Bird, S. R. (n.d.). WELCOME TO THE MEN'S CLUB. Gender & Society. Retrieved July 2, 2013, from http://gas.sagepub.com/content/10/2/120.short
Kiesling, S. F. (n.d.). DUDE. American Speech. Retrieved July 2, 2013, from http://americanspeech.dukejournals.org/content/79/3/281.short
Willott, S., & Griffin, C. (n.d.). `Wham Bam, am I a Man?': Unemployed Men Talk about Masculinities. Feminism & Psychology. Retrieved July 2, 2013, from http://fap.sagepub.com/content/7/1/107.short



MY RESPONSE: 

Disney’s portrayals of males certainly follow Willott and Griffin’s discussion of hegemonic masculinity. If anything, Disney’s male characters provide frighteningly accurate caricatures of hegemonic masculinity in America (and probably, I think, in western society as a whole). In Beauty and the Beast, Gustav’s masculinity is celebrated at the pub – a social location much discussed in Willott and Griffin’s work – and is emphasized by his ability to buy rounds of drinks and the display of his hunting trophies. Both of these are indicators of a man’s ability as a provider, which is an integral aspect of hegemonic masculinity as described by Willott and Griffin.

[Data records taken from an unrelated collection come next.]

(** * HaiMessenger telemetry relay: storage, intake, broadcast hub and query routes

    A shallow embedding of [server/storage.ts] (class [MemStorage]), of the
    insert schema of [shared/schema.ts] and of the handlers registered by
    [registerRoutes] in [server/routes.ts], followed by the properties of the
    specification that concern them.

    Conventions.
    - A JavaScript [number] that the program only ever uses as an integer
      (ids, [Date.getTime()] values, the result of [parseInt]) is a [Z]; these
      stay inside the range where IEEE doubles are exact. A [number] that is
      carried as data (temperatures, LED level) is a binary64 [float].
    - A thrown exception is a [None] result.
    - [Map] and [Set] iterate in insertion order, so they are lists. *)

From Stdlib Require Import ZArith List String Ascii Bool Lia Permutation Sorted.
From Stdlib Require Import Floats.PrimFloat.
Import ListNotations.
Local Open Scope Z_scope.

(* ------------------------------------------------------------------------- *)
(** * The JavaScript built-ins the program calls *)
(* ------------------------------------------------------------------------- *)

Module Js.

I know from watching my own son and his friends grow up (and from the work of developmental psychologists such as Erickson, Piaget, and Kohlberg) that children tend to look to those most like themselves when trying to figure out how to behave socially. It’s no surprise, then, that the strongest enforcement of hegemonic gender ideologies come from within homosocial interactions, as Bird’s research suggests. We see this in the way that the men in Willott and Griffin’s study describe the pub as a place where their masculinity can be proven. Their relative masculinity demonstrations concerning their home lives have more to do with what they provide which can be proven to the guys later than how their wives and children perceive them.

Dude: I use “dude” a lot. Too much, according to certain friends of mine. I am more female than not, and I use “dude” to address every single one of my friends at one point or another, regardless of their gender. Perhaps this is an expression of my masculinity, or an indication that I was raised primarily by my older brother in the 80s, which was when “dude” became a mainstream word. It seems equally plausible, though, that my use of “dude” is more an indication of the relative gender-neutrality of the word, in comparison to its gendered history.


I do think that our hegemonic ideals are changing. For example, hunting is still more of a man’s game, but it isn’t a necessary skill for men, as it was earlier in our history. “Metrosexual” was a big thing not so long ago, and it indicated a slightly less “masculine” guy, but the look we once described as “metrosexual” is now the mainstream fashion. I don’t know the ‘bromances’ are new, but I do think the way we talk about them – and name them – is new. There have always been male friendships and ‘brotherhoods’ – fraternal organizations are a huge part of American history – but we have new words to describe them which are indicative of the softening of the lines of masculinity evidenced by, among other things, the metrosexual fashion developments.